What is needed: Among the lines below, keep only those from the one containing "intros Hb Hi" through the one containing "jump to the", and reproduce them exactly.

Data items:
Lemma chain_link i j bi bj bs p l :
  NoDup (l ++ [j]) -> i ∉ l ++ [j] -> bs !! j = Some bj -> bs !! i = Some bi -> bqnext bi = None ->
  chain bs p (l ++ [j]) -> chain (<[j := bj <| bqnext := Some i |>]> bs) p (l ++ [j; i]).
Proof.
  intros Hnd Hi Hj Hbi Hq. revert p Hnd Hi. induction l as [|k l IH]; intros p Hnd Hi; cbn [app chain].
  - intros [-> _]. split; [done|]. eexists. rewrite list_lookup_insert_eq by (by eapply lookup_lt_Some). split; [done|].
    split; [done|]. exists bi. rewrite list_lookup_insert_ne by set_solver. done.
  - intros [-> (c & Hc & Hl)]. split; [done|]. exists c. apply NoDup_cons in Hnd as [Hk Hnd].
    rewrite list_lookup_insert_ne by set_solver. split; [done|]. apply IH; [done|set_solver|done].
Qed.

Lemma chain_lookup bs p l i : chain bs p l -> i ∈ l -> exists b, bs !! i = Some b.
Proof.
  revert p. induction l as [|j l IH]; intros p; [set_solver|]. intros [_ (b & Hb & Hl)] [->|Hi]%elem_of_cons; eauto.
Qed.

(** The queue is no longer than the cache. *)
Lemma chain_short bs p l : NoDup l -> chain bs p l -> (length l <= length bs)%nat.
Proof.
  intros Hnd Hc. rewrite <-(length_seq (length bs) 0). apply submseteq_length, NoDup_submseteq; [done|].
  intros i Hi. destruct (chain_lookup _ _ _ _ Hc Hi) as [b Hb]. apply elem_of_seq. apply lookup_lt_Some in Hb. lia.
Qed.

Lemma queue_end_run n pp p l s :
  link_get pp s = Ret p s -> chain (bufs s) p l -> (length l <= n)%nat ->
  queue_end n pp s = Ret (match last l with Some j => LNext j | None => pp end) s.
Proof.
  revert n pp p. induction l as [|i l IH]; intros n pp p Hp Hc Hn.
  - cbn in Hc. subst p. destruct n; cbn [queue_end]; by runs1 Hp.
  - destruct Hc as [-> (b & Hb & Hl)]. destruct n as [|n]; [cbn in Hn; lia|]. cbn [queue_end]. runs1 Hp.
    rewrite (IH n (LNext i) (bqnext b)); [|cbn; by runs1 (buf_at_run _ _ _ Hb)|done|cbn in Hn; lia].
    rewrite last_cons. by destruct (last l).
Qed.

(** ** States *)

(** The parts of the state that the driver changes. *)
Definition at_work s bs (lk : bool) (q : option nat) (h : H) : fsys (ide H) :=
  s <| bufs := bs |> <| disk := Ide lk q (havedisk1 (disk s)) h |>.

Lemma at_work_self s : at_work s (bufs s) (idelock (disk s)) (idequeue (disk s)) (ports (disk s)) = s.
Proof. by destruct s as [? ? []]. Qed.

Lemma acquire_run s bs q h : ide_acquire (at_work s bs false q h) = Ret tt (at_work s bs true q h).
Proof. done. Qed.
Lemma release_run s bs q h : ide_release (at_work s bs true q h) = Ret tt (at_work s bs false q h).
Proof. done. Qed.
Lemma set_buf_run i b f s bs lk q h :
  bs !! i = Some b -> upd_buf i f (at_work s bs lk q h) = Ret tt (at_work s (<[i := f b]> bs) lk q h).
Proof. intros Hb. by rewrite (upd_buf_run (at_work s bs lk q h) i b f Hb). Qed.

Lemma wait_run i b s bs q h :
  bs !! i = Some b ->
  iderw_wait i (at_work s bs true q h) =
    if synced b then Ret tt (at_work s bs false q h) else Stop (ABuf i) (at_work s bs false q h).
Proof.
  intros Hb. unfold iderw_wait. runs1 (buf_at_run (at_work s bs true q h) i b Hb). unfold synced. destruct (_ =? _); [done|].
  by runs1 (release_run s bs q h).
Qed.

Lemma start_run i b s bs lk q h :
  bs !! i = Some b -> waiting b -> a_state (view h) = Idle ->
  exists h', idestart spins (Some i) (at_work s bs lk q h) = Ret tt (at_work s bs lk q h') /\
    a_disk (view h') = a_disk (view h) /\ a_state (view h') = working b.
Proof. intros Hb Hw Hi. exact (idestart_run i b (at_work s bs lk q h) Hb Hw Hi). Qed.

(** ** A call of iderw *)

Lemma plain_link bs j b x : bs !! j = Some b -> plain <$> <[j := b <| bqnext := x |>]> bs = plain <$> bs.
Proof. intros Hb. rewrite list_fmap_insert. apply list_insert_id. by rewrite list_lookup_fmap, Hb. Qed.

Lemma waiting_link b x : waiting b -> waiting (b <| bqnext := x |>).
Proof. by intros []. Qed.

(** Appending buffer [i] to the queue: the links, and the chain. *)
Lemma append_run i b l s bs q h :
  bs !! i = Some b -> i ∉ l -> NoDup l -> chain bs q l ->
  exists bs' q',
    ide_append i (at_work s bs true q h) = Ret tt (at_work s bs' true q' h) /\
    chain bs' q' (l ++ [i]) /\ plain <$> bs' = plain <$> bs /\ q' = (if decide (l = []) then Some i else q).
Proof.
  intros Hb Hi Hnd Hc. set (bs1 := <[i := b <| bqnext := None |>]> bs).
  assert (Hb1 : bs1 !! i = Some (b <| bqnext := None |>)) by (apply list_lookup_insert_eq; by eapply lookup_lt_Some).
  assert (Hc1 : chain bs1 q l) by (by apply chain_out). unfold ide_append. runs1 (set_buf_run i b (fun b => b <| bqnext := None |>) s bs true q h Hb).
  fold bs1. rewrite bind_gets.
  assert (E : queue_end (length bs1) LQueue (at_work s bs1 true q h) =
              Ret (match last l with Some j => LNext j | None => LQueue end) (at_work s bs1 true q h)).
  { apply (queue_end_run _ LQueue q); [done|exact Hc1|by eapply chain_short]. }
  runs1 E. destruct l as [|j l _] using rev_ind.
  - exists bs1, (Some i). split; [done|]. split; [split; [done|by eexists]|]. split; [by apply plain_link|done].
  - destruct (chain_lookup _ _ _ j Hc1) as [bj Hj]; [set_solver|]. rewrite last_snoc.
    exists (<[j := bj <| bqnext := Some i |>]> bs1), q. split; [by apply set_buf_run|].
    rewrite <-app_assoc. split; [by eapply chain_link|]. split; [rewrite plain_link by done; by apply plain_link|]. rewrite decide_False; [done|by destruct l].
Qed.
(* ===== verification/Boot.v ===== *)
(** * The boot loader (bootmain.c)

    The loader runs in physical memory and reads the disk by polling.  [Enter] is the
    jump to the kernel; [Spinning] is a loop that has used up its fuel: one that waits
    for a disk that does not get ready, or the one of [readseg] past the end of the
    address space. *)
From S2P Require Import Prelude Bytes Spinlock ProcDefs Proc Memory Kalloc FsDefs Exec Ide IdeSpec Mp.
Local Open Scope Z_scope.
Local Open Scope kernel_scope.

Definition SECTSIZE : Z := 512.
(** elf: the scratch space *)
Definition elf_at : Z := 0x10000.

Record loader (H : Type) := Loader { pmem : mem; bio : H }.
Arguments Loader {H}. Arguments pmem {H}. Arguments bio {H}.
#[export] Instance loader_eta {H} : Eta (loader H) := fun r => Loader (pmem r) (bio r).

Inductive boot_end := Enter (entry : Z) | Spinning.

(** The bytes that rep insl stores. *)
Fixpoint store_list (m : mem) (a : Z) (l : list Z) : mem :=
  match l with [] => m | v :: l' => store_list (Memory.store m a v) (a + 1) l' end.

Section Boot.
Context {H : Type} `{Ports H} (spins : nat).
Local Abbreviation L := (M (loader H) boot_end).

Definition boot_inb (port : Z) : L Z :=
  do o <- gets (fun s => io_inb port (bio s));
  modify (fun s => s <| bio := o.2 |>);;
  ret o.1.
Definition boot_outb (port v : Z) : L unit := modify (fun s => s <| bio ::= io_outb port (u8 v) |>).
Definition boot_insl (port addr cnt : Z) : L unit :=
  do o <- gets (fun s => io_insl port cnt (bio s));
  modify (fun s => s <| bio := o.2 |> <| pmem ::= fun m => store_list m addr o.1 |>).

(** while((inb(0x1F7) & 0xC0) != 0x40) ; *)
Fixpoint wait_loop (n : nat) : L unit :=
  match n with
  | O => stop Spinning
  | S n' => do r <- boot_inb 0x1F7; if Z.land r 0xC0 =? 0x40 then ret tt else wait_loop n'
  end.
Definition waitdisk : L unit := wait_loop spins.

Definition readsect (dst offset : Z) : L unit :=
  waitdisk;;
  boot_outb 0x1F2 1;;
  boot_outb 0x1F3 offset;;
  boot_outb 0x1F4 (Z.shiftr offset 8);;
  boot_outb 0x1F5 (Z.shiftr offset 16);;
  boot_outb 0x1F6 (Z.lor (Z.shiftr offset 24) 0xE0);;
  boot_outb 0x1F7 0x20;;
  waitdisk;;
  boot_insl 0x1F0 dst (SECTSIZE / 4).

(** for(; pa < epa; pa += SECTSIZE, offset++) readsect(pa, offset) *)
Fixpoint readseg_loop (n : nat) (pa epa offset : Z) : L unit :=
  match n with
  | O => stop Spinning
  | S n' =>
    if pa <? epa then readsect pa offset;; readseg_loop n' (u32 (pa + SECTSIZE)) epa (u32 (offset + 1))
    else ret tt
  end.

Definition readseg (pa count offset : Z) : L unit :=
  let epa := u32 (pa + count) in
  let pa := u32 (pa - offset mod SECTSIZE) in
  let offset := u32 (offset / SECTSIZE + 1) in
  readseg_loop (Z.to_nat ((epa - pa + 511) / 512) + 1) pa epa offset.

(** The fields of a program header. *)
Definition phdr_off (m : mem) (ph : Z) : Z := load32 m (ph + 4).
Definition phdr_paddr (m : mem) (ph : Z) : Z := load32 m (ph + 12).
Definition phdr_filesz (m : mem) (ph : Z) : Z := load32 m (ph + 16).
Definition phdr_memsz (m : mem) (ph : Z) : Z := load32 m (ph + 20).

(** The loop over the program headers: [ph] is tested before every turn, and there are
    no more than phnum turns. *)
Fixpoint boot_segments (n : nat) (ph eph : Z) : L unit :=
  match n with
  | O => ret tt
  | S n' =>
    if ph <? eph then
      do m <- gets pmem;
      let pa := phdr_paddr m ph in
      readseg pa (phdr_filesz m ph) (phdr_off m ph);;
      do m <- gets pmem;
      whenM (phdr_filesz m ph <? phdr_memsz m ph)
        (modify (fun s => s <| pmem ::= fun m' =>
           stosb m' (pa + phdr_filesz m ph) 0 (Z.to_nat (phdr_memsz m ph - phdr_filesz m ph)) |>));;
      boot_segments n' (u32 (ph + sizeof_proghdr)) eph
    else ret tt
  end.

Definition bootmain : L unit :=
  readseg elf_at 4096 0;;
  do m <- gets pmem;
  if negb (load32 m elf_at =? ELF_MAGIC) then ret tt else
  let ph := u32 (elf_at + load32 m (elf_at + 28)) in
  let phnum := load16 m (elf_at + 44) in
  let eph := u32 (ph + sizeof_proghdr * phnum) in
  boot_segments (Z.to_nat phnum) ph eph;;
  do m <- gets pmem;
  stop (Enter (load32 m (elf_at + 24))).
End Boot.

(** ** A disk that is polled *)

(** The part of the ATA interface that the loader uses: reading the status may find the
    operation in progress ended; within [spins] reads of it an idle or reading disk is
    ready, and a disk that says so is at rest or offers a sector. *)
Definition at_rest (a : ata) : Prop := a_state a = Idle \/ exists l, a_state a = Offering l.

Output below:
  intros Hb Hi Hnd Hc. set (bs1 := <[i := b <| bqnext := None |>]> bs).
  assert (Hb1 : bs1 !! i = Some (b <| bqnext := None |>)) by (apply list_lookup_insert_eq; by eapply lookup_lt_Some).
  assert (Hc1 : chain bs1 q l) by (by apply chain_out). unfold ide_append. runs1 (set_buf_run i b (fun b => b <| bqnext := None |>) s bs true q h Hb).
  fold bs1. rewrite bind_gets.
  assert (E : queue_end (length bs1) LQueue (at_work s bs1 true q h) =
              Ret (match last l with Some j => LNext j | None => LQueue end) (at_work s bs1 true q h)).
  { apply (queue_end_run _ LQueue q); [done|exact Hc1|by eapply chain_short]. }
  runs1 E. destruct l as [|j l _] using rev_ind.
  - exists bs1, (Some i). split; [done|]. split; [split; [done|by eexists]|]. split; [by apply plain_link|done].
  - destruct (chain_lookup _ _ _ j Hc1) as [bj Hj]; [set_solver|]. rewrite last_snoc.
    exists (<[j := bj <| bqnext := Some i |>]> bs1), q. split; [by apply set_buf_run|].
    rewrite <-app_assoc. split; [by eapply chain_link|]. split; [rewrite plain_link by done; by apply plain_link|]. rewrite decide_False; [done|by destruct l].
Qed.
(* ===== verification/Boot.v ===== *)
(** * The boot loader (bootmain.c)

    The loader runs in physical memory and reads the disk by polling.  [Enter] is the
    jump to the kernel; [Spinning] is a loop that has used up its fuel: one that waits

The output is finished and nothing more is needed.